Dubbed Symbiote by threat intelligence corporations BlackBerry and Intezer, the stealthy malware is so named for its ability to conceal alone in just operating processes and network site visitors and drain a victim’s methods like a parasite.

The operators guiding Symbiote are considered to have commenced improvement on the malware in November 2021, with the threat actor predominantly making use of it to goal the money sector in Latin The usa, like banking companies like Banco do Brasil and Caixa, dependent on the domain names made use of.

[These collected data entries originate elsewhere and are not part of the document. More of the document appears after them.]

(** ** Writes through one process pointer *)

Lemma proc_at_set_proc s i g :
  (i < length (procs s))%nat -> proc_at (set_proc i g s) i = g (proc_at s i).
Proof.
  intros [p Hp]%lookup_lt_is_Some_2. unfold proc_at. simpl.
  rewrite (list_lookup_total_correct _ _ _ Hp). apply list_lookup_total_correct.
  by rewrite lookup_upd_proc, decide_True, Hp.
Qed.

Lemma length_set_proc s i g : length (procs (set_proc i g s)) = length (procs s).
Proof. apply length_upd_proc. Qed.

#[export] Hint Rewrite length_set_proc : ktab.

Lemma set_proc_twice s i g h : set_proc i g (set_proc i h s) = set_proc i (g ∘ h) s.
Proof.
  unfold set_proc. cbn. f_equal. apply list_alter_alter_eq.
Qed.

Lemma set_proc_ext s i g h :
  (i < length (procs s))%nat -> g (proc_at s i) = h (proc_at s i) ->
  set_proc i g s = set_proc i h s.
Proof.
  intros [p Hp]%lookup_lt_is_Some_2. unfold proc_at.
  rewrite (list_lookup_total_correct _ _ _ Hp). intros E. unfold set_proc. cbn. f_equal.
  apply list_eq. intros j. rewrite !lookup_upd_proc. destruct (decide (i = j)) as [<-|]; [|done].
  rewrite Hp. simpl. by rewrite E.
Qed.

Lemma set_proc_id s i g :
  (i < length (procs s))%nat -> g (proc_at s i) = proc_at s i -> set_proc i g s = s.
Proof.
  intros Hi E. rewrite (set_proc_ext s i g id) by done. destruct s. unfold set_proc. cbn.
  f_equal. unfold upd_proc. by apply list_alter_id.
Qed.

(** ** Pending bits *)

Lemma consumed_bits sig j : 0 <= sig -> 0 <= j ->
  Z.testbit (Z.shiftl (Z.ones sig) 1) j = (1 <=? j) && (j <=? sig).
Proof.
  intros Hs Hj. rewrite Z.shiftl_spec by lia.
  destruct (decide (j = 0)) as [->|]; [by rewrite Z.testbit_neg_r by lia|].
  destruct (decide (j <= sig)).
  - rewrite Z.ones_spec_low by lia. symmetry. apply andb_true_iff. lia.
  - rewrite Z.ones_spec_high by lia. symmetry. apply andb_false_iff. lia.
Qed.

Lemma consume_bit p sig j : 0 <= sig -> 0 <= j ->
  Z.testbit (sig_pending (consume sig p)) j
  = Z.testbit (sig_pending p) j && negb ((1 <=? j) && (j <=? sig)).
Proof. intros. simpl. by rewrite Z.ldiff_spec, consumed_bits by lia. Qed.

Lemma pending_high p j : sig_wf p -> 32 <= j -> Z.testbit (sig_pending p) j = false.
Proof.
  intros Hw Hj. destruct (decide (sig_pending p = 0)) as [->|]; [apply Z.bits_0|].
  apply Z.bits_above_log2; [by apply Hw|].
  apply Z.lt_le_trans with 32; [|done]. apply Z.log2_lt_pow2; destruct Hw; lia.
Qed.

Lemma shiftl1_bit sig j : 0 <= sig -> 0 <= j -> Z.testbit (Z.shiftl 1 sig) j = (j =? sig).
Proof. intros. rewrite Z.shiftl_1_l, Z.pow2_bits_eqb by lia. apply Z.eqb_sym. Qed.

Lemma pending_test m sig : 0 <= sig ->
  (Z.land m (Z.shiftl 1 sig) =? 0) = negb (Z.testbit m sig).
Proof. intros Hs. by rewrite Z.shiftl_1_l, <- test_pow2, negb_involutive by lia. Qed.

(** Clearing the bit of [sig] after those below it. *)
Lemma clear_consume sig p : sig_wf p -> 1 <= sig < 32 ->
  Z.land (sig_pending (consume (sig - 1) p)) (u32 (Z.lnot (Z.shiftl 1 sig)))
  = sig_pending (consume sig p).
Proof.
  intros Hw Hs. apply Z.bits_inj'. intros j Hj. rewrite Z.land_spec, !consume_bit by lia.
  destruct (decide (j < 32)) as [Hlt|].
  - unfold u32. change 4294967296 with (2 ^ 32).
    rewrite Z.mod_pow2_bits_low, Z.lnot_spec, shiftl1_bit by lia.
    destruct (Z.testbit (sig_pending p) j); [|done]. simpl.
    apply eq_true_iff_eq. rewrite andb_true_iff, !negb_true_iff, !andb_false_iff. lia.
  - by rewrite pending_high by (done || lia).
Qed.

Lemma skip_consume sig p : 1 <= sig -> Z.testbit (sig_pending p) sig = false ->
  consume (sig - 1) p = consume sig p.
Proof.
  intros Hs Hb. unfold consume. destruct p. cbn in *. f_equal.
  apply Z.bits_inj'. intros j Hj. rewrite !Z.ldiff_spec, !consumed_bits by lia.
  destruct (decide (j = sig)) as [->|]; [by rewrite Hb|]. do 2 f_equal.
  apply eq_true_iff_eq. rewrite !andb_true_iff. lia.
Qed.

Lemma consume_clear s i sig : (i < length (procs s))%nat -> sig_wf (proc_at s i) -> 1 <= sig < 32 ->
  clear_pending i sig (set_proc i (consume (sig - 1)) s) = set_proc i (consume sig) s.
Proof.
  intros Hi Hw Hs. unfold clear_pending. rewrite set_proc_twice. apply set_proc_ext; [done|].
  pose proof (clear_consume sig _ Hw Hs) as E. unfold consume in *. destruct (proc_at s i).
  cbn in *. by rewrite E.
Qed.

(** ** The scan *)

Definition scan_result (i : nat) (s : sched) (f : frame) (sig : nat) (r : option nat) : sched * frame :=
  match r with
  | None => (set_proc i (consume 31) s, f)
  | Some k => act i (Z.of_nat (sig + k)) (set_proc i (consume (Z.of_nat (sig + k))) s) f
  end.

Lemma scan_result_S i s f sig r : scan_result i s f sig (S <$> r) = scan_result i s f (S sig) r.
Proof. destruct r as [k|]; [|done]. simpl. by rewrite Nat.add_succ_r. Qed.

Lemma signal_scan_spec n sig i s f :
  (i < length (procs s))%nat -> sig_wf (proc_at s i) -> Z.of_nat (n + sig) = 32 -> (1 <= sig)%nat ->
  signal_scan n (Z.of_nat sig) i (set_proc i (consume (Z.of_nat sig - 1)) s) f
  = scan_result i s f sig (find_index (active (proc_at s i)) (Z.of_nat <$> seq sig n)).
Proof.
  intros Hi Hw. revert sig; induction n as [|n IH]; intros sig Hn Hs.
  { simpl. by replace (Z.of_nat sig - 1) with 31 by lia. }
  change (Z.of_nat <$> seq sig (S n)) with (Z.of_nat sig :: (Z.of_nat <$> seq (S sig) n)).
  cbn [find_index signal_scan].
  rewrite pending_test, proc_at_set_proc, consume_bit by (done || lia).
  replace (_ && (Z.of_nat sig <=? Z.of_nat sig - 1)) with false
    by (symmetry; apply andb_false_iff; lia). simpl negb. rewrite andb_true_r.
  specialize (IH (S sig) ltac:(lia) ltac:(lia)). rewrite Nat2Z.inj_succ in IH.
  replace (Z.succ (Z.of_nat sig) - 1) with (Z.of_nat sig) in IH by lia.
  replace (Z.of_nat sig + 1) with (Z.succ (Z.of_nat sig)) by lia.
  unfold active at 1. destruct (Z.testbit (sig_pending (proc_at s i)) (Z.of_nat sig)) eqn:E; cbn [negb andb].
  2:{ rewrite scan_result_S, <- IH. f_equal. apply set_proc_ext; [done|].
      apply skip_consume; [lia|done]. }
  rewrite consume_clear by (done || lia). rewrite proc_at_set_proc by done.
  change (sig_handlers (consume (Z.of_nat sig) (proc_at s i))) with (sig_handlers (proc_at s i)).
  destruct (_ =? SIG_IGN) eqn:E1; cbn [negb andb]; [by rewrite scan_result_S, IH|].
  destruct (_ =? SIG_DFL) eqn:E2; cbn [negb andb];
    [destruct (_ =? SIGCHLD); cbn [negb andb]; [by rewrite scan_result_S, IH|]|];
    unfold scan_result, act; rewrite Nat.add_0_r, proc_at_set_proc by done;
    change (sig_handlers (consume (Z.of_nat sig) (proc_at s i))) with (sig_handlers (proc_at s i));
    rewrite E2; reflexivity.
Qed.

Lemma signal_check_eq s i f :
  (i < length (procs s))%nat -> sig_wf (proc_at s i) ->
  is_user (proc_at s i) = true -> in_signal_handler (proc_at s i) = false ->
  signal_check (Some i) s f = signal_spec i s f.
Proof.
  intros Hi Hw Hu Hh. unfold signal_check, signal_spec, next_signal. rewrite Hu, Hh. cbn [negb orb].
  assert (set_proc i (consume 0) s = s) as E0.
  { apply set_proc_id; [done|]. unfold consume. destruct (proc_at s i). cbn.
    by rewrite Z.ldiff_0_r. }
  pose proof (signal_scan_spec 31 1 i s f Hi Hw eq_refl ltac:(lia)) as Hscan.
  change (Z.of_nat 1 - 1) with 0 in Hscan. rewrite E0 in Hscan.
  destruct (sig_pending (proc_at s i) =? 0) eqn:E.
  - clear Hscan. b2p. destruct (find_index _ signals) as [k|] eqn:Ef; cbn [fmap option_fmap option_map].
    + apply find_index_Some in Ef as (x & Hx & Ha & _). unfold active in Ha.
      by rewrite E, Z.bits_0 in Ha.
    + f_equal. symmetry. apply set_proc_id; [done|]. unfold consume. destruct (proc_at s i).
      cbn in *. by rewrite E.
  - change (Z.of_nat 1) with 1 in Hscan. rewrite Hscan. unfold signals.
    destruct (find_index _ _) as [k|]; [|reflexivity].
    cbn [scan_result fmap option_fmap option_map]. rewrite (Nat.add_comm k). reflexivity.
Qed.
(* ===== verification/Kheap.v ===== *)
(** * Kernel heap (kernel/memory/kheap.c)

    The first-fit free-list allocator.  Headers live in a memory map indexed by
    address and are linked through their [next] fields as in the C code; stale
    headers stay in the map.  The invariant describes the heap as a tiling of
    [heap_start, heap_end) by blocks, whose free members are exactly the free
    list in address order; the theorems give the effect of each operation on
    the tiling. *)

From stdpp Require Import prelude gmap.
From Stdlib Require Import ZArith Lia.
From S2P Require Import Prelude.
Local Open Scope Z_scope.

Module Kheap.

Definition KHEAP_START : Z := 0xFFFFFFFF90000000.
Definition KHEAP_SIZE : Z := 4 * 1024 * 1024.
Definition BLOCK_MAGIC_ALLOC : Z := 0xDEADBEEF.
Definition BLOCK_MAGIC_FREE : Z := 0xFBEEBEEF.
Definition BLOCK_HDR_SIZE : Z := 24.
Definition MIN_BLOCK_SIZE : Z := 16.

(** [struct kheap_block]; pointers are addresses, 0 is NULL. *)
Record kheap_block := mk_block { size : Z; next : Z; magic : Z }.

#[export] Instance eta_kheap_block : Eta kheap_block := fun b => mk_block (size b) (next b) (magic b).
#[export] Instance kheap_block_inhabited : Inhabited kheap_block := populate (mk_block 0 0 0).

Record kheap := mk_kheap {
  free_list : Z;
  heap_start : Z;
  heap_end : Z;
  mem : gmap Z kheap_block
}.

#[export] Instance eta_kheap : Eta kheap := fun h =>
  mk_kheap (free_list h) (heap_start h) (heap_end h) (mem h).

Definition hdr (h : kheap) (a : Z) : kheap_block := mem h !!! a.

Definition put (a : Z) (b : kheap_block) (h : kheap) : kheap := h <| mem ::= <[a := b]> |>.

Definition set_next (a v : Z) (h : kheap) : kheap := put a ((hdr h a) <| next := v |>) h.
Definition set_size (a v : Z) (h : kheap) : kheap := put a ((hdr h a) <| size := v |>) h.
Definition set_magic (a v : Z) (h : kheap) : kheap := put a ((hdr h a) <| magic := v |>) h.
(** ** Copy on write *)

(** Giving up a reference to a frame that holds no table keeps the space. *)
Lemma space_unref s pml4 q :
  Pmm.safe (frames s) -> space_wf s pml4 -> 0 <= q ->
  (forall l t, user_path l -> table_at (phys s) pml4 l = Some t -> t / 4096 <> q / 4096) ->
  space_wf (s <| frames ::= Pmm.pmm_page_unref q |>) pml4.
Proof.
  intros (W & _) Hw Hq Hn. destruct Hw as [H1 H2 H3]. constructor; [|exact H2|exact H3].
  intros l t Hl Ht. destruct (H1 l t Hl Ht) as (A & B & C & D). cbn [frames upd eta_of phys] in *.
  assert (Pmm.total_pages (Pmm.pmm_page_unref q (frames s)) = Pmm.total_pages (frames s)) as E
    by (unfold Pmm.pmm_page_unref; by repeat case_if).
  cbn. rewrite E. split_and!; [done|done|done|].
  destruct (Pmm.used_page_unref (frames s) q (t / 4096) W Hq ltac:(zsolve)) as [->|(E' & _)]; [done|].
  by destruct (Hn l t Hl Ht).
Qed.

Lemma get_pte_val s pml4 v a :
  user_vm_get_pte s pml4 v = Some a -> pte_val s pml4 v = ld s a.
Proof. intros E. unfold pte_val. by rewrite E. Qed.

(** The private, writable entry made from the entry [e] for the frame [x]. *)
Definition private_entry (x e : Z) : Z :=
  Z.lor (Z.lor (Z.land x PTE_ADDR_MASK) (Z.land (Z.land e (Z.lnot PTE_ADDR_MASK)) (Z.lnot PTE_COW))) PTE_WRITABLE.

Lemma low_bits x k : x mod 4096 = 0 -> 0 <= k < 12 -> Z.testbit x k = false.
Proof.
  intros Hm Hk. rewrite <- (Z.mod_pow2_bits_low x 12 k) by lia. change (2 ^ 12) with 4096.
  by rewrite Hm, Z.bits_0.
Qed.

Lemma mask_range e : 0 <= Z.land e PTE_ADDR_MASK < 2 ^ 52 /\ Z.land e PTE_ADDR_MASK mod 4096 = 0.
Proof. rewrite mask_spec. zsolve. Qed.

“Symbiote’s most important aim is to capture credentials and to aid backdoor entry to a victim’s machine,” researchers Joakim Kennedy and Ismael Valenzuela said in a report shared with The Hacker Information. “What would make Symbiote unique from other Linux malware is that it infects running procedures somewhat than employing a standalone executable file to inflict destruction.”

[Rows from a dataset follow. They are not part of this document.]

Lemma seg_ext m m' q p l q' p' : (forall b, b ∈ l -> m' !! b_addr b = m !! b_addr b) -> seg m q p l q' p' -> seg m' q p l q' p'.
Proof.
  revert q p. induction l as [|b l IH]; intros q p He; [done|]. cbn. intros [-> (n & Hm & Hs)]. split; [done|]. exists n. rewrite He by (by left). split; [done|]. apply IH; [|done]. intros c Hc. apply He. by right.
Qed.

Lemma seg_insert m q p l q' p' a x : a ∉ b_addr <$> l -> seg m q p l q' p' -> seg (<[a := x]> m) q p l q' p'.
Proof. intros Ha. apply seg_ext. intros b Hb. apply lookup_insert_ne. intros ->. apply Ha. apply list_elem_of_fmap. by exists b. Qed.

(** The successor's pointer back. *)
Lemma seg_relink h q n l q' x : seg (mem h) q n l q' 0 -> NoDup (b_addr <$> l) -> Forall (fun b => b_addr b <> 0) l ->
  (exists e, seg (mem (relink n x h)) x n l e 0) /\ forall a, a <> n -> mem (relink n x h) !! a = mem h !! a.
Proof.
  intros Hs Hd H0. unfold relink. destruct l as [|b l].
  - destruct Hs as [-> ->]. rewrite Z.eqb_refl. split; [by exists x|done].
  - destruct Hs as [-> (k & Hm & Hs)]. apply Forall_cons in H0 as [Hb _]. apply NoDup_cons in Hd as [Hn _]. rewrite (proj2 (Z.eqb_neq _ 0)) by done. split.
    + exists q'. split; [done|]. exists k. unfold set_prev, put, hdr. cbn. rewrite lookup_insert_eq. unfold lookup_total, map_lookup_total. rewrite Hm. split; [done|by apply seg_insert].
    + intros a Ha. unfold set_prev, put. cbn. by rewrite lookup_insert_ne.
Qed.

It achieves this by leveraging a native Linux feature called LD_PRELOAD — a technique previously used by malware this sort of as Professional-Ocean and Facefish — so as to be loaded by the dynamic linker into all jogging procedures and infect the host.

Besides hiding its presence on the file process, Symbiote is also able of cloaking its community targeted traffic by earning use of the extended Berkeley Packet Filter (eBPF) attribute. This is carried out by injecting by itself into an inspection software’s procedure and working with BPF to filter out results that would uncover its action.

On hijacking all jogging processes, Symbiote enables rootkit features to more cover proof of its existence and presents a backdoor for the menace actor to log in to the equipment and execute privileged commands. It has also been observed storing captured credentials encrypted in information masquerading as C header data files.


This is not the initially time a malware with equivalent abilities has been spotted in the wild. In February 2014, ESET unveiled a Linux backdoor called Ebury which is developed to steal OpenSSH qualifications and manage access to a compromised server.

Additionally, the disclosure comes just about a thirty day period soon after aspects emerged about an evasive Linux-based passive implant called BPFDoor that masses a Berkeley Packet Filter (BPF) sniffer to check community site visitors and initiate a bind shell even though bypassing firewall protections.

“Since the malware operates as a consumer-land amount rootkit, detecting an an infection may possibly be difficult,” the researchers concluded. “Network telemetry can be employed to detect anomalous DNS requests and stability applications this kind of as AVs and EDRs really should be statically linked to be certain they are not ‘infected’ by userland rootkits.”